**Exercise instructions:** Once the line with "Theorem provisional_yields_to_settled s" is found in the entries below, repeat it and each following line exactly, up to and including the line with "(nullifiers cons) →". Add no other lines.

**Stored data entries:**
------
(* ===== verification/Snapshot.v ===== *)
(** * Anchor snapshots (ffi)

    Models [ffi/src/snapshot.rs]: the JSON form of an anchor log, its validation on
    parsing, and the read-only anchor chain over it with provisional entries - exact
    transactions that are not mined yet, at the placeholder location (0, 0).  The JSON
    text is third-party: a snapshot is the value the parser returns. *)

From S2P Require Import Prelude Text Field Commitments Kernel Anchor Batch Chain Accept NodeChain AccountText.
#[local] Open Scope Z_scope.

(** ** The JSON form *)
Record SnapshotBatchEnvelope := { sb_version : Z; sb_payloads : list rstring }.
Record SnapshotEntry := {
  se_height : Z; se_position : Z; se_txid : rstring; se_ctx : rstring; se_record : rstring;
  se_batch : option SnapshotBatchEnvelope }.
Record Snapshot := { sn_tip_height : Z; sn_entries : list SnapshotEntry }.

(** ** The chain view *)
Record SEntry := {
  sx_txid : bytes; sx_location : Location; sx_record : AnchorRecord; sx_ctx : bytes;
  sx_batch : option (BatchVersion * list bytes) }.
Record SnapshotChain := { sc_tip_height : Z; sc_entries : list SEntry }.

(** [sort_by_key(|e| e.location)], which is stable. *)
Definition entry_le (a b : SEntry) : Prop := loc_le (sx_location a) (sx_location b).
#[export] Instance entry_le_dec : RelDecision entry_le.
Proof. intros a b. unfold entry_le. apply _. Defined.

Fixpoint collect {E A B} (f : A → result E B) (l : list A) : result E (list B) :=
  match l with
  | [] => Ok []
  | x :: l => y ← f x; ys ← collect f l; Ok (y :: ys)
  end.

Definition batch_version (v : Z) : result (halt string) BatchVersion :=
  if v =? 1 then Ok V1 else if v =? 2 then Ok V2 else Err (Refused "snapshot batch version"%string).

Section snapshot.
Context `{Poseidon}.

Definition decode_batch (record : AnchorRecord) (ctx : bytes) (batch : SnapshotBatchEnvelope)
  : result (halt string) (BatchVersion * list bytes) :=
  version ← batch_version (sb_version batch);
  payloads ← collect (from_hex_array 24) (sb_payloads batch);
  match record with
  | BatchHeader count batch_commit =>
    ensure (bool_decide (Z.of_nat (length payloads) = count) &&
            bool_decide (to_anchor (versioned_batch_commit version payloads ctx) = batch_commit))
      (Refused "snapshot batch envelope does not match its record"%string);;
    Ok (version, payloads)
  | _ => Err (Refused "snapshot envelope accompanies a non-batch record"%string)
  end.

Definition decode_entry (e : SnapshotEntry) : result (halt string) SEntry :=
  txid ← from_hex_array 32 (se_txid e);
  ctx ← from_hex_array 32 (se_ctx e);
  record_bytes ← from_hex_array ANCHOR_SIZE (se_record e);
  let record := record_from_bytes record_bytes in
  batch ← match se_batch e with
          | None => Ok None
          | Some batch => b ← decode_batch record ctx batch; Ok (Some b)
          end;
  Ok {| sx_txid := txid; sx_location := MkLocation (se_height e) (se_position e); sx_record := record;
        sx_ctx := ctx; sx_batch := batch |}.

Definition from_snapshot (s : Snapshot) : result (halt string) SnapshotChain :=
  entries ← collect decode_entry (sn_entries s);
  Ok {| sc_tip_height := sn_tip_height s; sc_entries := merge_sort entry_le entries |}.

(** ** Queries *)
Definition snapshot_find (c : SnapshotChain) (r : AnchorRef) : option SEntry :=
  find_first (λ e, bool_decide (sx_txid e = txid r) &&
    (bool_decide (sx_location e = ref_location r) || bool_decide (ref_location r = MEMPOOL_LOCATION))) (sc_entries c).

Definition entry_matches_nullifier (e : SEntry) (raw_nf : bytes) : bool :=
  match sx_batch e with
  | Some (version, payloads) =>
    bool_decide (is_Some (versioned_envelope_occurrence version (sx_record e) payloads (sx_ctx e) raw_nf))
  | None => well_formed (sx_record e) (sx_ctx e) raw_nf
  end.

(** [None] is "no record" here and also the panic of [xfer], which one nullifier excludes. *)
Definition snapshot_proof_record (c : SnapshotChain) (r : AnchorRef) (raw_nullifiers : list bytes) : option AnchorRecord :=
  entry ← snapshot_find c r;
  match sx_record entry with
  | BatchHeader _ _ =>
    match raw_nullifiers with
    | [raw_nf] =>
      '(version, payloads) ← sx_batch entry;
      _ ← versioned_envelope_occurrence version (sx_record entry) payloads (sx_ctx entry) raw_nf;
      xfer raw_nullifiers (sx_ctx entry)
    | _ => None
    end
  | record => Some record
  end.

Definition is_mined (e : SEntry) : bool := negb (bool_decide (sx_location e = MEMPOOL_LOCATION)).

Definition snapshot_occurrences (c : SnapshotChain) (raw_nf : bytes) : list Location :=
  sx_location <$> List.filter (λ e, entry_matches_nullifier e raw_nf) (List.filter is_mined (sc_entries c)).

Definition snapshot_first (c : SnapshotChain) (raw_nf : bytes) : option Location :=
  match snapshot_occurrences c raw_nf with
  | location :: _ => Some location
  | [] => sx_location <$> find_first (λ e, bool_decide (sx_location e = MEMPOOL_LOCATION) && entry_matches_nullifier e raw_nf)
            (sc_entries c)
  end.

Definition snapshot_confirmations (c : SnapshotChain) (h : Z) : Z :=
  if (h =? height MEMPOOL_LOCATION) || (h >? sc_tip_height c) then 0 else sc_tip_height c - h + 1.

(** [impl AnchorChain for SnapshotChain] *)
Definition snapshot_chain (c : SnapshotChain) : AnchorChain := {|
  Chain.tip_height := sc_tip_height c;
  anchor_at r := sx_record <$> snapshot_find c r;
  proof_record_at := snapshot_proof_record c;
  ctx_at r := sx_ctx <$> snapshot_find c r;
  locate r := sx_location <$> snapshot_find c r;
  first_nullifier_occurrence := snapshot_first c;
  nullifier_occurrences := snapshot_occurrences c;
  anchors_up_to h := (λ e, (sx_location e, sx_record e)) <$>
    List.filter (λ e, is_mined e && (height (sx_location e) <=? h)) (sc_entries c);
  confirmations_at := snapshot_confirmations c;
|}.

(** [entry_json] *)
Definition entry_json (location : Location) (txid : bytes) (record : AnchorRecord) (ctx : bytes) : SnapshotEntry := {|
  se_height := height location; se_position := loc_position location; se_txid := to_hex txid; se_ctx := to_hex ctx;
  se_record := to_hex (record_to_bytes record); se_batch := None |}.
End snapshot.

(** ** Lemmas *)
#[export] Instance entry_le_trans : Transitive entry_le.
Proof. intros a b c. unfold entry_le. apply transitivity. Qed.
#[export] Instance entry_le_total : Total entry_le.
Proof. intros a b. unfold entry_le. apply total. apply _. Qed.

Lemma collect_Forall2 {E A B} (f : A → result E B) l ys : collect f l = Ok ys ↔ Forall2 (λ x y, f x = Ok y) l ys.
Proof.
  revert ys. induction l as [|x l IH]; intros ys; cbn.
  - split; [intros [= <-]; constructor|by inversion 1].
  - rewrite bind_Ok. setoid_rewrite bind_Ok. setoid_rewrite IH. split.
    + intros (y & Hy & ys' & Hl & [= <-]). by constructor.
    + inversion 1 as [|? y ? ys' Hy Hl]; subst. eauto.
Qed.

Section facts.
Context `{Poseidon}.

(** An envelope that was kept matches the batch header it accompanies. *)
Definition envelope_matches (e : SEntry) : Prop :=
  match sx_batch e with
  | None => True
  | Some (version, payloads) =>
    sx_record e = BatchHeader (Z.of_nat (length payloads)) (to_anchor (versioned_batch_commit version payloads (sx_ctx e)))
  end.

Lemma decode_batch_Ok record ctx batch version payloads : decode_batch record ctx batch = Ok (version, payloads) →
  record = BatchHeader (Z.of_nat (length payloads)) (to_anchor (versioned_batch_commit version payloads ctx)).
Proof.
  unfold decode_batch. intros (v & _ & (ps & _ & E)%bind_Ok)%bind_Ok. destruct record; try done.
  apply bind_Ok in E as (? & Hm & [= -> ->]). apply ensure_Ok, andb_true_iff in Hm as [Hl%bool_decide_eq_true Hc%bool_decide_eq_true].
  by rewrite Hl, Hc.
Qed.

Lemma decode_entry_matches e x : decode_entry e = Ok x → envelope_matches x.
Proof.
  unfold decode_entry. intros (t & _ & (c & _ & (r & _ & (b & Hb & [= <-])%bind_Ok)%bind_Ok)%bind_Ok)%bind_Ok.
  unfold envelope_matches. cbn. destruct (se_batch e) as [batch|]; [|by injection Hb as <-].
  apply bind_Ok in Hb as ([v ps] & Hb & [= <-]). by apply decode_batch_Ok in Hb.
Qed.

Lemma from_snapshot_sorted s c : from_snapshot s = Ok c → StronglySorted entry_le (sc_entries c).
Proof. unfold from_snapshot. intros (es & _ & [= <-])%bind_Ok. cbn. apply StronglySorted_merge_sort; apply _. Qed.

Lemma from_snapshot_matches s c : from_snapshot s = Ok c → Forall envelope_matches (sc_entries c).
Proof.
  unfold from_snapshot. intros (es & He%collect_Forall2 & [= <-])%bind_Ok. cbn. rewrite (merge_sort_Permutation entry_le es).
  clear -He. induction He as [|e x es xs Hx _ IH]; constructor; [by apply decode_entry_matches in Hx|done].
Qed.

Lemma occurrence_elem c nf l : l ∈ snapshot_occurrences c nf ↔
  ∃ e, e ∈ sc_entries c ∧ is_mined e = true ∧ entry_matches_nullifier e nf = true ∧ sx_location e = l.
Proof.
  unfold snapshot_occurrences. rewrite list_elem_of_fmap. setoid_rewrite list_elem_of_In. setoid_rewrite filter_In.
  setoid_rewrite filter_In. naive_solver.
Qed.

Lemma sorted_filter {A} (R : A → A → Prop) (p : A → bool) l : StronglySorted R l → StronglySorted R (List.filter p l).
Proof.
  induction 1 as [|x l Hs IH Hx]; cbn; [constructor|]. destruct (p x); [|done]. constructor; [done|].
  rewrite Forall_forall in *. intros y [Hy _]%list_elem_of_In%filter_In. by apply Hx, list_elem_of_In.
Qed.

(** The first settled occurrence comes before all the others. *)
Lemma snapshot_first_least c nf l l' : StronglySorted entry_le (sc_entries c) →
  head (snapshot_occurrences c nf) = Some l → l' ∈ snapshot_occurrences c nf → loc_le l l'.
Proof.
  intros Hs. unfold snapshot_occurrences.
  pose proof (sorted_filter _ (λ e, entry_matches_nullifier e nf) _ (sorted_filter _ is_mined _ Hs)) as Hf.
  destruct (List.filter _ _) as [|e es]; [done|]. cbn. intros [= <-]. apply StronglySorted_inv in Hf as [_ Hf].
  intros [->|(x & -> & Hx)%list_elem_of_fmap]%elem_of_cons; [reflexivity|]. rewrite Forall_forall in Hf. by apply Hf.
Qed.
End facts.

(** ** Properties *)
Section properties.
Context `{Poseidon, ProofVerifier}.

(** C13: Provisional acceptance yields to settled history: over any snapshot that parses, whatever is accepted - also
    with no confirmation required, for a transaction that is not mined - spends only nullifiers whose every mined
    occurrence, inside verified batch envelopes too, is at the accepted anchor or later; so a provisional anchor is
    accepted only if no mined entry spends the coin, and with one required confirmation the anchor is mined. *)
Theorem provisional_yields_to_settled s c cons params res : from_snapshot s = Ok c →
  accept_for_public_owners cons (snapshot_chain c) params = Ok res →
  (∃ e, e ∈ sc_entries c ∧ sx_txid e = txid (anchor_ref cons) ∧ sx_location e = accepted_anchor res ∧
    ∀ key, key ∈ occurrence_keys (sx_record e) (nullifiers cons) →
      Forall (λ l, accepted_anchor res ≠ MEMPOOL_LOCATION ∧ loc_le (accepted_anchor res) l) (snapshot_occurrences c key)) ∧
  (1 ≤ required_depth params → accepted_anchor res ≠ MEMPOOL_LOCATION).
Proof.
  intros Hs%from_snapshot_sorted (record & ctx & pr & Ha & _ & Hl & _ & _ & _ & _ & Hd & _ & Hk & _)%accept_spec.
  cbn in Ha, Hl. destruct (snapshot_find c (anchor_ref cons)) as [e|] eqn:Ef; [|done]. injection Ha as <-. injection Hl as Hl.
  unfold snapshot_find in Ef. apply find_first_Some in Ef as [Hin Hm].
  apply andb_true_iff in Hm as [Ht%bool_decide_eq_true _]. split.
  - exists e. split_and!; [done..|]. intros key Hkey. apply Forall_forall. intros l Ho.
    pose proof (Hk key Hkey) as Hfirst. cbn in Hfirst. unfold snapshot_first in Hfirst.
    destruct (snapshot_occurrences c key) as [|l0 ls] eqn:El; [by apply elem_of_nil in Ho|]. injection Hfirst as <-. split.
    + assert (l0 ∈ snapshot_occurrences c key) as (e0 & _ & Hmine & _ & <-)%occurrence_elem by (rewrite El; apply list_elem_of_here).
      unfold is_mined in Hmine. by apply negb_true_iff, bool_decide_eq_false in Hmine.
    + apply (snapshot_first_least c key); [done|by rewrite El|by rewrite El].
  - intros Hreq E. rewrite E in Hd. cbn in Hd. unfold snapshot_confirmations in Hd. cbn in Hd. lia.
Qed.
End properties.

(** ** A transaction that is not mined yet *)
Section demo.
#[local] Existing Instances demo_sponge demo_sponge_laws mock_verifier.

Definition provisional_txid : bytes := demo_digest 17.
Definition provisional_snapshot : Snapshot := {|
  sn_tip_height := 105;
  sn_entries := [entry_json (MkLocation 7 1) (demo_digest 18) (Xfer (bound demo_ctx (demo_digest 8)) (zeros 24)) demo_ctx;
                 entry_json MEMPOOL_LOCATION provisional_txid demo_record demo_ctx] |}.
Definition conflict_snapshot : Snapshot := {|
  sn_tip_height := 105;
  sn_entries := sn_entries provisional_snapshot ++ [entry_json (MkLocation 9 0) (demo_digest 19) demo_record demo_ctx] |}.
Definition snapshot_of (s : Snapshot) : SnapshotChain :=
  match from_snapshot s with Ok c => c | Err _ => {| sc_tip_height := 0; sc_entries := [] |} end.
Definition provisional_consignment : Consignment := {|
  coin_openings := demo_openings; nullifiers := [demo_nf];
  proof := mock_prove [x01] (public_input demo_record demo_ctx demo_openings);
  anchor_ref := MkRef provisional_txid MEMPOOL_LOCATION; aux := None |}.
Definition provisional_params (depth : Z) : PublicOwnerAcceptParams := {|
  vk := [x01]; required_depth := depth; recipient_owners := [secret_owner demo_secret]; known_assets := [demo_digest 9] |}.
Definition provisional_result : AcceptedCoins := {|
  coins := owned_coins [secret_owner demo_secret] demo_openings; accepted_anchor := MEMPOOL_LOCATION |}.

Lemma provisional_yields_to_settled_witness :
  from_snapshot provisional_snapshot = Ok (snapshot_of provisional_snapshot) ∧
  accept_for_public_owners provisional_consignment (snapshot_chain (snapshot_of provisional_snapshot)) (provisional_params 0)
    = Ok provisional_result ∧
  (1 ≤ 0 → MEMPOOL_LOCATION ≠ MEMPOOL_LOCATION).
Proof.
  assert (from_snapshot provisional_snapshot = Ok (snapshot_of provisional_snapshot)) as Hs by (vm_compute; reflexivity).
  assert (accept_for_public_owners provisional_consignment (snapshot_chain (snapshot_of provisional_snapshot)) (provisional_params 0)
    = Ok provisional_result) as Ha by (vm_compute; reflexivity).
  split; [exact Hs|]. split; [exact Ha|].
  exact (proj2 (provisional_yields_to_settled provisional_snapshot (snapshot_of provisional_snapshot) provisional_consignment
    (provisional_params 0) provisional_result Hs Ha)).
Defined.

(** A required confirmation, or a mined spend of the coin, refuses it. *)
Example provisional_needs_depth :
  accept_for_public_owners provisional_consignment (snapshot_chain (snapshot_of provisional_snapshot)) (provisional_params 1)
    = Err (CInsufficientConfirmations 0 1).
Proof. vm_compute. reflexivity. Qed.
Example provisional_conflict :
  accept_for_public_owners provisional_consignment (snapshot_chain (snapshot_of conflict_snapshot)) (provisional_params 0)
    = Err (CNullifierConflict (to_anchor demo_nf) (MkLocation 9 0)).
Proof. vm_compute. reflexivity. Qed.
End demo.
------
**Response area:**
Theorem provisional_yields_to_settled s c cons params res : from_snapshot s = Ok c →
  accept_for_public_owners cons (snapshot_chain c) params = Ok res →
  (∃ e, e ∈ sc_entries c ∧ sx_txid e = txid (anchor_ref cons) ∧ sx_location e = accepted_anchor res ∧
    ∀ key, key ∈ occurrence_keys (sx_record e) (nullifiers cons) →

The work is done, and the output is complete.